What the task requires -
Every entry must come back exactly as it was written.

━━━━━ Source material

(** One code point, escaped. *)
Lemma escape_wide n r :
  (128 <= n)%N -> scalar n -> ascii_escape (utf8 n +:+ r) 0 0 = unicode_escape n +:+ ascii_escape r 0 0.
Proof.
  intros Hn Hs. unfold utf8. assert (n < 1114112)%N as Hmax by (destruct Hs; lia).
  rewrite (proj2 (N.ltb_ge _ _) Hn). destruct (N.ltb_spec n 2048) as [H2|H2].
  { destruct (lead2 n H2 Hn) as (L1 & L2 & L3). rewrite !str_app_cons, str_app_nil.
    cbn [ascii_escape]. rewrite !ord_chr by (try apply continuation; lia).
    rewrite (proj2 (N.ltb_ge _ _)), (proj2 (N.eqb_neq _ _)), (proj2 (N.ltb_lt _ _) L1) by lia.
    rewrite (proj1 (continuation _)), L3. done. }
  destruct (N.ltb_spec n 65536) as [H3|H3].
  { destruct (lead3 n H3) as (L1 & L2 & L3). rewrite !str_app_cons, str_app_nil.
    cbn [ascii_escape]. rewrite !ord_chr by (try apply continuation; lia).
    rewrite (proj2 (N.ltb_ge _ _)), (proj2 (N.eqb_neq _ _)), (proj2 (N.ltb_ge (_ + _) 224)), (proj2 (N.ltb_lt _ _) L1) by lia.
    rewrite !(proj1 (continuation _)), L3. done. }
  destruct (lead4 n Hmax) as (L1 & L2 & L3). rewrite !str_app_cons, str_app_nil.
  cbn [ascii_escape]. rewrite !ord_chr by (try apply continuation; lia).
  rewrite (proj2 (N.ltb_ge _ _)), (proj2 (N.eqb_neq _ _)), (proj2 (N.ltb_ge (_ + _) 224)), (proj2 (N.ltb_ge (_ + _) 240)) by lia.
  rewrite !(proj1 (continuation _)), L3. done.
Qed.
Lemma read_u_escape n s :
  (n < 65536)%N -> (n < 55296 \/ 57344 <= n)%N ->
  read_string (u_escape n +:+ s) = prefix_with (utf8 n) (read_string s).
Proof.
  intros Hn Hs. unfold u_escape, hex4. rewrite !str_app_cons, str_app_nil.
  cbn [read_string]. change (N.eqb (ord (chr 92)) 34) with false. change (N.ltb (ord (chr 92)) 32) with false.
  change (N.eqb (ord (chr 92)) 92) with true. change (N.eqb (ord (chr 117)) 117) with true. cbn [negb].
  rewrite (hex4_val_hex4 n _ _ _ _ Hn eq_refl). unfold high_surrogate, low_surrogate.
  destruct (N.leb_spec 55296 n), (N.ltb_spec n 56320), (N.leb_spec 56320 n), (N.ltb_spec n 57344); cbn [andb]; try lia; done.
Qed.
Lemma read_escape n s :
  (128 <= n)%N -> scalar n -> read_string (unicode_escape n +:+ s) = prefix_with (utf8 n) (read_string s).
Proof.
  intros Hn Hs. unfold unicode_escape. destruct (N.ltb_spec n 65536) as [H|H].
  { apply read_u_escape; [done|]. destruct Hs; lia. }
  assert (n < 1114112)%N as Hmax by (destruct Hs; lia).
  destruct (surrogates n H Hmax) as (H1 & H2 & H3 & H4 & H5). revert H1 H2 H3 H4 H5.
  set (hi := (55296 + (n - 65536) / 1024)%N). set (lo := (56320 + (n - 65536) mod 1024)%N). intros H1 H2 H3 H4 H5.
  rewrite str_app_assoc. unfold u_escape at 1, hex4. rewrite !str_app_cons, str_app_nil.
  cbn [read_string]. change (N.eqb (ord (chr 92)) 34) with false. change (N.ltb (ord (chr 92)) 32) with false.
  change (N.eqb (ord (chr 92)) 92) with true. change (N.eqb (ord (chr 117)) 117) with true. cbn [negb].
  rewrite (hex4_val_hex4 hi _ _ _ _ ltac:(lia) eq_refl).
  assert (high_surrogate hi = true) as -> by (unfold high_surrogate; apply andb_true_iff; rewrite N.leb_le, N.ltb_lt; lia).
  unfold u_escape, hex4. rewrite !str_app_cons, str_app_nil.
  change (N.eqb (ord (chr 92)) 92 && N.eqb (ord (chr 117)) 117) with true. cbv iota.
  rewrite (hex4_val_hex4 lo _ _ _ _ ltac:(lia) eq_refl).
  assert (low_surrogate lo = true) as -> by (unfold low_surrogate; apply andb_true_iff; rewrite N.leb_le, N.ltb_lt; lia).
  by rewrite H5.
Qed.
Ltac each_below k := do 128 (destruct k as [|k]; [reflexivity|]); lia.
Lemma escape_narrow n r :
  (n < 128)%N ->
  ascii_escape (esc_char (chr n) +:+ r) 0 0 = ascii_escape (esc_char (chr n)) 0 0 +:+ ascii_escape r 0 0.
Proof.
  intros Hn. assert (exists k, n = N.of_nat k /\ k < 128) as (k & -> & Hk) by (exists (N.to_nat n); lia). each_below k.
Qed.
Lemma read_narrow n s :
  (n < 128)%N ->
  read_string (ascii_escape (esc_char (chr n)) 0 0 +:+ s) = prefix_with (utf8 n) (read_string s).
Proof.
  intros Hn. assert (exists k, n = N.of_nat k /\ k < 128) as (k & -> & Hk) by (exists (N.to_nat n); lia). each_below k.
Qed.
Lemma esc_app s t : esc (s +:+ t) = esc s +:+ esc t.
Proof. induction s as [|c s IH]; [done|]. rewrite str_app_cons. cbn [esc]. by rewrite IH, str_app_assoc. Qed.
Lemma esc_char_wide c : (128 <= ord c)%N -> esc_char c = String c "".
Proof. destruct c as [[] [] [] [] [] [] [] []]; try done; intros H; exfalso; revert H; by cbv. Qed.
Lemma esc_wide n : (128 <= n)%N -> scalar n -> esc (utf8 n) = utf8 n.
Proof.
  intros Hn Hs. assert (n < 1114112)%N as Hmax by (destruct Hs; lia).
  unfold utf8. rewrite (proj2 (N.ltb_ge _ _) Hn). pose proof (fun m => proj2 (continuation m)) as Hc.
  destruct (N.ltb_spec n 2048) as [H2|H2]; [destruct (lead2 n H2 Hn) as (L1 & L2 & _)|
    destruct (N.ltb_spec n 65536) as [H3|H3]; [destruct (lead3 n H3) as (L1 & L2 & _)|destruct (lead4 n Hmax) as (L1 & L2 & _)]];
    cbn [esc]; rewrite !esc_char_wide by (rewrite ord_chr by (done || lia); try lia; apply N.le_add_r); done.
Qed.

━━━━━━━━━━

Worked solution -
(** One code point, escaped. *)
Lemma escape_wide n r :
  (128 <= n)%N -> scalar n -> ascii_escape (utf8 n +:+ r) 0 0 = unicode_escape n +:+ ascii_escape r 0 0.
Proof.
  intros Hn Hs. unfold utf8. assert (n < 1114112)%N as Hmax by (destruct Hs; lia).
  rewrite (proj2 (N.ltb_ge _ _) Hn). destruct (N.ltb_spec n 2048) as [H2|H2].
  { destruct (lead2 n H2 Hn) as (L1 & L2 & L3). rewrite !str_app_cons, str_app_nil.
    cbn [ascii_escape]. rewrite !ord_chr by (try apply continuation; lia).
    rewrite (proj2 (N.ltb_ge _ _)), (proj2 (N.eqb_neq _ _)), (proj2 (N.ltb_lt _ _) L1) by lia.
    rewrite (proj1 (continuation _)), L3. done. }
  destruct (N.ltb_spec n 65536) as [H3|H3].
  { destruct (lead3 n H3) as (L1 & L2 & L3). rewrite !str_app_cons, str_app_nil.
    cbn [ascii_escape]. rewrite !ord_chr by (try apply continuation; lia).
    rewrite (proj2 (N.ltb_ge _ _)), (proj2 (N.eqb_neq _ _)), (proj2 (N.ltb_ge (_ + _) 224)), (proj2 (N.ltb_lt _ _) L1) by lia.
    rewrite !(proj1 (continuation _)), L3. done. }
  destruct (lead4 n Hmax) as (L1 & L2 & L3). rewrite !str_app_cons, str_app_nil.
  cbn [ascii_escape]. rewrite !ord_chr by (try apply continuation; lia).
  rewrite (proj2 (N.ltb_ge _ _)), (proj2 (N.eqb_neq _ _)), (proj2 (N.ltb_ge (_ + _) 224)), (proj2 (N.ltb_ge (_ + _) 240)) by lia.
  rewrite !(proj1 (continuation _)), L3. done.
Qed.
Lemma read_u_escape n s :
  (n < 65536)%N -> (n < 55296 \/ 57344 <= n)%N ->
  read_string (u_escape n +:+ s) = prefix_with (utf8 n) (read_string s).
Proof.
  intros Hn Hs. unfold u_escape, hex4. rewrite !str_app_cons, str_app_nil.
  cbn [read_string]. change (N.eqb (ord (chr 92)) 34) with false. change (N.ltb (ord (chr 92)) 32) with false.
  change (N.eqb (ord (chr 92)) 92) with true. change (N.eqb (ord (chr 117)) 117) with true. cbn [negb].
  rewrite (hex4_val_hex4 n _ _ _ _ Hn eq_refl). unfold high_surrogate, low_surrogate.
  destruct (N.leb_spec 55296 n), (N.ltb_spec n 56320), (N.leb_spec 56320 n), (N.ltb_spec n 57344); cbn [andb]; try lia; done.
Qed.
Lemma read_escape n s :
  (128 <= n)%N -> scalar n -> read_string (unicode_escape n +:+ s) = prefix_with (utf8 n) (read_string s).
Proof.
  intros Hn Hs. unfold unicode_escape. destruct (N.ltb_spec n 65536) as [H|H].
  { apply read_u_escape; [done|]. destruct Hs; lia. }
  assert (n < 1114112)%N as Hmax by (destruct Hs; lia).
  destruct (surrogates n H Hmax) as (H1 & H2 & H3 & H4 & H5). revert H1 H2 H3 H4 H5.
  set (hi := (55296 + (n - 65536) / 1024)%N). set (lo := (56320 + (n - 65536) mod 1024)%N). intros H1 H2 H3 H4 H5.
  rewrite str_app_assoc. unfold u_escape at 1, hex4. rewrite !str_app_cons, str_app_nil.
  cbn [read_string]. change (N.eqb (ord (chr 92)) 34) with false. change (N.ltb (ord (chr 92)) 32) with false.
  change (N.eqb (ord (chr 92)) 92) with true. change (N.eqb (ord (chr 117)) 117) with true. cbn [negb].
  rewrite (hex4_val_hex4 hi _ _ _ _ ltac:(lia) eq_refl).
  assert (high_surrogate hi = true) as -> by (unfold high_surrogate; apply andb_true_iff; rewrite N.leb_le, N.ltb_lt; lia).
  unfold u_escape, hex4. rewrite !str_app_cons, str_app_nil.
  change (N.eqb (ord (chr 92)) 92 && N.eqb (ord (chr 117)) 117) with true. cbv iota.
  rewrite (hex4_val_hex4 lo _ _ _ _ ltac:(lia) eq_refl).
  assert (low_surrogate lo = true) as -> by (unfold low_surrogate; apply andb_true_iff; rewrite N.leb_le, N.ltb_lt; lia).
  by rewrite H5.
Qed.
Ltac each_below k := do 128 (destruct k as [|k]; [reflexivity|]); lia.
Lemma escape_narrow n r :
  (n < 128)%N ->
  ascii_escape (esc_char (chr n) +:+ r) 0 0 = ascii_escape (esc_char (chr n)) 0 0 +:+ ascii_escape r 0 0.
Proof.
  intros Hn. assert (exists k, n = N.of_nat k /\ k < 128) as (k & -> & Hk) by (exists (N.to_nat n); lia). each_below k.
Qed.
Lemma read_narrow n s :
  (n < 128)%N ->
  read_string (ascii_escape (esc_char (chr n)) 0 0 +:+ s) = prefix_with (utf8 n) (read_string s).
Proof.
  intros Hn. assert (exists k, n = N.of_nat k /\ k < 128) as (k & -> & Hk) by (exists (N.to_nat n); lia). each_below k.
Qed.
Lemma esc_app s t : esc (s +:+ t) = esc s +:+ esc t.
Proof. induction s as [|c s IH]; [done|]. rewrite str_app_cons. cbn [esc]. by rewrite IH, str_app_assoc. Qed.
Lemma esc_char_wide c : (128 <= ord c)%N -> esc_char c = String c "".
Proof. destruct c as [[] [] [] [] [] [] [] []]; try done; intros H; exfalso; revert H; by cbv. Qed.
Lemma esc_wide n : (128 <= n)%N -> scalar n -> esc (utf8 n) = utf8 n.
Proof.
  intros Hn Hs. assert (n < 1114112)%N as Hmax by (destruct Hs; lia).
  unfold utf8. rewrite (proj2 (N.ltb_ge _ _) Hn). pose proof (fun m => proj2 (continuation m)) as Hc.
  destruct (N.ltb_spec n 2048) as [H2|H2]; [destruct (lead2 n H2 Hn) as (L1 & L2 & _)|
    destruct (N.ltb_spec n 65536) as [H3|H3]; [destruct (lead3 n H3) as (L1 & L2 & _)|destruct (lead4 n Hmax) as (L1 & L2 & _)]];
    cbn [esc]; rewrite !esc_char_wide by (rewrite ord_chr by (done || lia); try lia; apply N.le_add_r); done.
Qed.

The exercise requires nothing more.